Task prompt: Of all the entries below, retype only the lines from the one with "- apply core_lock. unfold on_output_destroyed." through the one with "destruct (should_poll_deferred r", exactly as they appear.

Source data:
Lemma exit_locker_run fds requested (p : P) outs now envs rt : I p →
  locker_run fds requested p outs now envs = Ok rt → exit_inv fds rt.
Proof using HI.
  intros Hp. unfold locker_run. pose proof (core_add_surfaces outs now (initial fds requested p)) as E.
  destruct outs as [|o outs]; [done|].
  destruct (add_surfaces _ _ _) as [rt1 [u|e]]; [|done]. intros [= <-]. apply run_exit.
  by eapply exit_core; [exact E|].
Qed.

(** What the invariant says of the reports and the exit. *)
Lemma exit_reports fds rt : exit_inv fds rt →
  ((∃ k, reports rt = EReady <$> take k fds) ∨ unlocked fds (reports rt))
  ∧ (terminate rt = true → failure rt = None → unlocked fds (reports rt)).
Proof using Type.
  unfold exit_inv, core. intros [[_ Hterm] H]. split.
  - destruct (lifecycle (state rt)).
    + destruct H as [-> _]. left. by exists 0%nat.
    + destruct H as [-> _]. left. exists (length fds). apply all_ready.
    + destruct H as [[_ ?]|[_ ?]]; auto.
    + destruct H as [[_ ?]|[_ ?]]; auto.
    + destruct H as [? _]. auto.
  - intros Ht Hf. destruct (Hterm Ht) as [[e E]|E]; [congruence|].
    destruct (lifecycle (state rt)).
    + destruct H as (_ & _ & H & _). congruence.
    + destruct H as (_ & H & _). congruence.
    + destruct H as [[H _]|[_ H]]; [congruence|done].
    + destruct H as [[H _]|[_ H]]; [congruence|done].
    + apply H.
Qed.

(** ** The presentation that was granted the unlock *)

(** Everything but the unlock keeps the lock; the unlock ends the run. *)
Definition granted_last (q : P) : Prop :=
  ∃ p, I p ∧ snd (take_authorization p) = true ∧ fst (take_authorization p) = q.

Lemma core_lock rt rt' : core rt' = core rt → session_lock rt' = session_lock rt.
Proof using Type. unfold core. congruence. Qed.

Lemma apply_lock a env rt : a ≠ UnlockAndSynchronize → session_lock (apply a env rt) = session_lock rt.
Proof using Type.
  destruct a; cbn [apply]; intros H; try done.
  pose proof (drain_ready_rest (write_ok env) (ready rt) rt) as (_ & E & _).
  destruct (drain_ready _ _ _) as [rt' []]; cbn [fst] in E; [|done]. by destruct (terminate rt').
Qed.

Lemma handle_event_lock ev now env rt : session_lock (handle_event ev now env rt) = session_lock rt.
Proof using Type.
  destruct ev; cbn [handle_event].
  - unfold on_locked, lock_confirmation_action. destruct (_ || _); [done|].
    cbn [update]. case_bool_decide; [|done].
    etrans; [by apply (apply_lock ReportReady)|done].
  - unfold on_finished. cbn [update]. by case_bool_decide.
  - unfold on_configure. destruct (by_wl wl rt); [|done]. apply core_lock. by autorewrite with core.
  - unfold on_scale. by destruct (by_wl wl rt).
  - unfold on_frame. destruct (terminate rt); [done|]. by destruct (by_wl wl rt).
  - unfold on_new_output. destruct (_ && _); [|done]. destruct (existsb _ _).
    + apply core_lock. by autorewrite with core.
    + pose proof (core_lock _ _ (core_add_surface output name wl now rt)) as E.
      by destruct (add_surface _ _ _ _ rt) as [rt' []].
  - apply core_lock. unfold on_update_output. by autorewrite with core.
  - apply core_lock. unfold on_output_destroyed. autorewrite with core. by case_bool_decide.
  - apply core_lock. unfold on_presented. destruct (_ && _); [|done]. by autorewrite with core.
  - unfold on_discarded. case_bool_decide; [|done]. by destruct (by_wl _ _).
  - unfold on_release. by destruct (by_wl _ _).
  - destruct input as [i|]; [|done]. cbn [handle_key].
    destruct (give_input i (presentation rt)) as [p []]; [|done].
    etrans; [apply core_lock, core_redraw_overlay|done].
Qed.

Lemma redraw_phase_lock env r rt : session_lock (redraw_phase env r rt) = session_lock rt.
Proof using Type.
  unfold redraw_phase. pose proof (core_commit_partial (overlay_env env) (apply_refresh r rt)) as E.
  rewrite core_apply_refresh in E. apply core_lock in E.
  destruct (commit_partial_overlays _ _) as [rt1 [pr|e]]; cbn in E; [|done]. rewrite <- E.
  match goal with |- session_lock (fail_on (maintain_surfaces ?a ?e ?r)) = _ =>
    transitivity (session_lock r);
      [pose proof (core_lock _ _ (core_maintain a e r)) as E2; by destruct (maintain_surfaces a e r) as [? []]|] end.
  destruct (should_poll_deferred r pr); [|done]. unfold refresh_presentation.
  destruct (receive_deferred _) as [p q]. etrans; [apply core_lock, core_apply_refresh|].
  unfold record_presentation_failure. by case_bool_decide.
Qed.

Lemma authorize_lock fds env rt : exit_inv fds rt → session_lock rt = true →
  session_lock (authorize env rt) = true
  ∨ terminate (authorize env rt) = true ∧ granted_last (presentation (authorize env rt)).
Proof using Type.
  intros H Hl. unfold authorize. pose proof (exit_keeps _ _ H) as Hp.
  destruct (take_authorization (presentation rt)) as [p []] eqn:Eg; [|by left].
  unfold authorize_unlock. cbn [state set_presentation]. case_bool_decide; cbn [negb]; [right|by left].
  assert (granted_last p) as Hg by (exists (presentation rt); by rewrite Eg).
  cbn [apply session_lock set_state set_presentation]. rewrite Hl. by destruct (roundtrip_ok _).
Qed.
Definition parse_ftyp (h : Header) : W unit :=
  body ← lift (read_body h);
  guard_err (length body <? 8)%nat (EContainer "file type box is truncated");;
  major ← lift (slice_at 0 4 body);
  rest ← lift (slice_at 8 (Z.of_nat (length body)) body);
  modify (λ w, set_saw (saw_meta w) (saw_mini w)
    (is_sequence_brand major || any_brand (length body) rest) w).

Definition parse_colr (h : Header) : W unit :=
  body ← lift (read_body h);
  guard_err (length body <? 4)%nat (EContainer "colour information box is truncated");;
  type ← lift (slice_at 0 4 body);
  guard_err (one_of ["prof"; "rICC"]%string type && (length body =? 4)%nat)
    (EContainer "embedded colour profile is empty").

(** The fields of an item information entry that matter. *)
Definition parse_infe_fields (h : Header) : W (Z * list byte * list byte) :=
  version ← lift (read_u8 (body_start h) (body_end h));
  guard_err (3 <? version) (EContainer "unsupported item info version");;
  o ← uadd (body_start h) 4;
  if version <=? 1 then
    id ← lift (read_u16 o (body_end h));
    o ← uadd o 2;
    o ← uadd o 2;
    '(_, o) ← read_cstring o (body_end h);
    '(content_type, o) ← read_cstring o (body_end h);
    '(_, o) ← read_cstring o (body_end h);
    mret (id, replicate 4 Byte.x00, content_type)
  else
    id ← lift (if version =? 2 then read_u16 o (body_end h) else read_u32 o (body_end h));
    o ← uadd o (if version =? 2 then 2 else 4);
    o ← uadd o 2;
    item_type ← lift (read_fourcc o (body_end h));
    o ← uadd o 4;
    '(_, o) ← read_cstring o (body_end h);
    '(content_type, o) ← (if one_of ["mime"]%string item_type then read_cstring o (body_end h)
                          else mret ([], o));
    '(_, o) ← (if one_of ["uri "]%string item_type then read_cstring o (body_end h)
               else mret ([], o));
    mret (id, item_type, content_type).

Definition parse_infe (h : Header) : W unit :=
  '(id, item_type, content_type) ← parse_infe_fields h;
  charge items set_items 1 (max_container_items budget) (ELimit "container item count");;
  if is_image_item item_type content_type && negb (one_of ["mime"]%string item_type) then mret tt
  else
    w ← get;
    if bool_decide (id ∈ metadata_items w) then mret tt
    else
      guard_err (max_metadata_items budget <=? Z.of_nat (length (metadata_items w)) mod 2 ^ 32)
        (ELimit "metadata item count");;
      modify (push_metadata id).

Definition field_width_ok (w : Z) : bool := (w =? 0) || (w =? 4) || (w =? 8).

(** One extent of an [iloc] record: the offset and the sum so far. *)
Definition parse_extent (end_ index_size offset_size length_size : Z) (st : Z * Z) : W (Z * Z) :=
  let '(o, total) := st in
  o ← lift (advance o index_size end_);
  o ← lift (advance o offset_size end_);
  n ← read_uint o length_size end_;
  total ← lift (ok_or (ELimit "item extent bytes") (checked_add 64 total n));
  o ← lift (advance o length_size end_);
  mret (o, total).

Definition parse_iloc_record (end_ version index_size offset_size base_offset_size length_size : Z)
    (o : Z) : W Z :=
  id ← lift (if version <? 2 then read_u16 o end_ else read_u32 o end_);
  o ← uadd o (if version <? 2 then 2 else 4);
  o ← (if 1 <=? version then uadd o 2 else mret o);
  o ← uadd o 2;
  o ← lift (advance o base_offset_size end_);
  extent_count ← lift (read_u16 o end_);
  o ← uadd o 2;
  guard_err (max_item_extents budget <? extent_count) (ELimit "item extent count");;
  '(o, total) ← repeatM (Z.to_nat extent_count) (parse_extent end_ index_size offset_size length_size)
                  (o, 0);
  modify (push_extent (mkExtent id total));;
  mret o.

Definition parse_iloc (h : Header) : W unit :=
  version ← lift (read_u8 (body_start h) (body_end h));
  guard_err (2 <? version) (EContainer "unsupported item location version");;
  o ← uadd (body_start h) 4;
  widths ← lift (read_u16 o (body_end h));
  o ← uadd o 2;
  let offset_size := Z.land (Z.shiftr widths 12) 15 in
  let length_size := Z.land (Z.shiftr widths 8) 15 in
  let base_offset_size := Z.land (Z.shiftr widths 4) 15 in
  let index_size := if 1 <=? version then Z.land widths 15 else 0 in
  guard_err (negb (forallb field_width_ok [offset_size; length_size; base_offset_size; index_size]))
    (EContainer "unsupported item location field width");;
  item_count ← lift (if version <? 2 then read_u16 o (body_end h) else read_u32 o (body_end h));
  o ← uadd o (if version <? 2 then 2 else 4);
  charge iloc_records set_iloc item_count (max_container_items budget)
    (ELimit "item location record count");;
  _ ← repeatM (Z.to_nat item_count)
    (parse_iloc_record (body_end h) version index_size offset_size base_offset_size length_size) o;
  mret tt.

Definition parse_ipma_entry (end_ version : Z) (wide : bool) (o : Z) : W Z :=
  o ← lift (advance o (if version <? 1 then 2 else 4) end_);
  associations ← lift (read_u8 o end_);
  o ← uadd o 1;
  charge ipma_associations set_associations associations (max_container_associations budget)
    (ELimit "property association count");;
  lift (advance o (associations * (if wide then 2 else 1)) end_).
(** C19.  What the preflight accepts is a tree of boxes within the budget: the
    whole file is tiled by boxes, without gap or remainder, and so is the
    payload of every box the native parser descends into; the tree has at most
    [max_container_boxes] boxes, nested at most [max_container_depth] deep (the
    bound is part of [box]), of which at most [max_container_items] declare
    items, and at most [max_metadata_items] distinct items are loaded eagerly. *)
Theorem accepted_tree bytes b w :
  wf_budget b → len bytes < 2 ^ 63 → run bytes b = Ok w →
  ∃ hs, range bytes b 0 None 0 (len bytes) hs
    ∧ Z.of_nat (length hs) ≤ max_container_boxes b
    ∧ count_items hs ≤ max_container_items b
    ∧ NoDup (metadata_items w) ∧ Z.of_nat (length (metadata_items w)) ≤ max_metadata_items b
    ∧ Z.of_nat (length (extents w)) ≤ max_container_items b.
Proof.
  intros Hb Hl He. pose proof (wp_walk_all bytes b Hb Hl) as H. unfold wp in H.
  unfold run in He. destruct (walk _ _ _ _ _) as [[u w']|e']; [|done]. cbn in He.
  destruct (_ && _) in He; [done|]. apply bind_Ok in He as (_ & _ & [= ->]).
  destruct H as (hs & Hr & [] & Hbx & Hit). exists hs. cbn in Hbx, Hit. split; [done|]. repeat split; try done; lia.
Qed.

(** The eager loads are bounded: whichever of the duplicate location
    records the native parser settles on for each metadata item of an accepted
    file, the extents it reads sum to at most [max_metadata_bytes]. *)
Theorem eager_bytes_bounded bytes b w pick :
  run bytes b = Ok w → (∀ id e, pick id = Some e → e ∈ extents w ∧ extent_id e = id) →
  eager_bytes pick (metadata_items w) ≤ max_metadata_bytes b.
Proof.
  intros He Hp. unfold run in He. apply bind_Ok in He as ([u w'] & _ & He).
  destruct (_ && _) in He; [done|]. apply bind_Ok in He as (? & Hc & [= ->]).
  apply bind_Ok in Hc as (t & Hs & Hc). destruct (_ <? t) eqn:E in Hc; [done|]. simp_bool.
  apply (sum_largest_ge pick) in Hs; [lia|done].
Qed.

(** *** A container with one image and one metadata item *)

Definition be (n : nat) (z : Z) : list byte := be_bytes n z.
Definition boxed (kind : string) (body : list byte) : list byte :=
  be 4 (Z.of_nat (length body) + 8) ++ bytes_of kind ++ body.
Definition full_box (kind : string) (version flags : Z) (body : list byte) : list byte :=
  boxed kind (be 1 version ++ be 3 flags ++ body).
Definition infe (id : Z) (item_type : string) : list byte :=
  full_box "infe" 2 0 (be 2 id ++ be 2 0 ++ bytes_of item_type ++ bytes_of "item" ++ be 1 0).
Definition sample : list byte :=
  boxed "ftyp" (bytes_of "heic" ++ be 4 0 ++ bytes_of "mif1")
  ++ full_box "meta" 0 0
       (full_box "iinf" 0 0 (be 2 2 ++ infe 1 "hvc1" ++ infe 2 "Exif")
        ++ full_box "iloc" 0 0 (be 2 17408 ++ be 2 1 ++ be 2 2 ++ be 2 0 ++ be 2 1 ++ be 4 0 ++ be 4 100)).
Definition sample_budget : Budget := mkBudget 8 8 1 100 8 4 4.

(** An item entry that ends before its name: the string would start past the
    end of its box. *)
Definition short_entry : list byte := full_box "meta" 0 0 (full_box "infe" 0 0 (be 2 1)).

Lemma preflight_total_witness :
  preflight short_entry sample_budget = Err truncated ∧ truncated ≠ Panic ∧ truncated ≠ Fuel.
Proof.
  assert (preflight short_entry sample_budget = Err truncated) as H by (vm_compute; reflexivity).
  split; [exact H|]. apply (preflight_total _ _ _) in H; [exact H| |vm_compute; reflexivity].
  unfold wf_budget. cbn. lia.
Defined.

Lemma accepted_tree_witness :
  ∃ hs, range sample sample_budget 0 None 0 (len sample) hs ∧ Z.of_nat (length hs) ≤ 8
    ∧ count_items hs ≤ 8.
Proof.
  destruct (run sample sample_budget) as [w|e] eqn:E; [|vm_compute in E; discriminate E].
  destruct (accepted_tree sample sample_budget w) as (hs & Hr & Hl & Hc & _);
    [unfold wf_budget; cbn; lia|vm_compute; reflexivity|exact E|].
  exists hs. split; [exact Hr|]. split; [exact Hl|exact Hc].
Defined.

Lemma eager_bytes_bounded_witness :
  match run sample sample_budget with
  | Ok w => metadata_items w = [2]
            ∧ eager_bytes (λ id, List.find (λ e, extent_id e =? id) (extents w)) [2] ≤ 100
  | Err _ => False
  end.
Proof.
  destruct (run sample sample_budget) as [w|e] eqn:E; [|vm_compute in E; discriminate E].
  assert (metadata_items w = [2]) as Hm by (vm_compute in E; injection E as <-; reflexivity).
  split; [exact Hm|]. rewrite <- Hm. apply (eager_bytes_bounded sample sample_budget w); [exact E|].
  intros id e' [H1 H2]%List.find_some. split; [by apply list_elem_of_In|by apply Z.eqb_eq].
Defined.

Output below:
  - apply core_lock. unfold on_output_destroyed. autorewrite with core. by case_bool_decide.
  - apply core_lock. unfold on_presented. destruct (_ && _); [|done]. by autorewrite with core.
  - unfold on_discarded. case_bool_decide; [|done]. by destruct (by_wl _ _).
  - unfold on_release. by destruct (by_wl _ _).
  - destruct input as [i|]; [|done]. cbn [handle_key].
    destruct (give_input i (presentation rt)) as [p []]; [|done].
    etrans; [apply core_lock, core_redraw_overlay|done].
Qed.

Lemma redraw_phase_lock env r rt : session_lock (redraw_phase env r rt) = session_lock rt.
Proof using Type.
  unfold redraw_phase. pose proof (core_commit_partial (overlay_env env) (apply_refresh r rt)) as E.
  rewrite core_apply_refresh in E. apply core_lock in E.
  destruct (commit_partial_overlays _ _) as [rt1 [pr|e]]; cbn in E; [|done]. rewrite <- E.
  match goal with |- session_lock (fail_on (maintain_surfaces ?a ?e ?r)) = _ =>
    transitivity (session_lock r);
      [pose proof (core_lock _ _ (core_maintain a e r)) as E2; by destruct (maintain_surfaces a e r) as [? []]|] end.
  destruct (should_poll_deferred r pr); [|done]. unfold refresh_presentation.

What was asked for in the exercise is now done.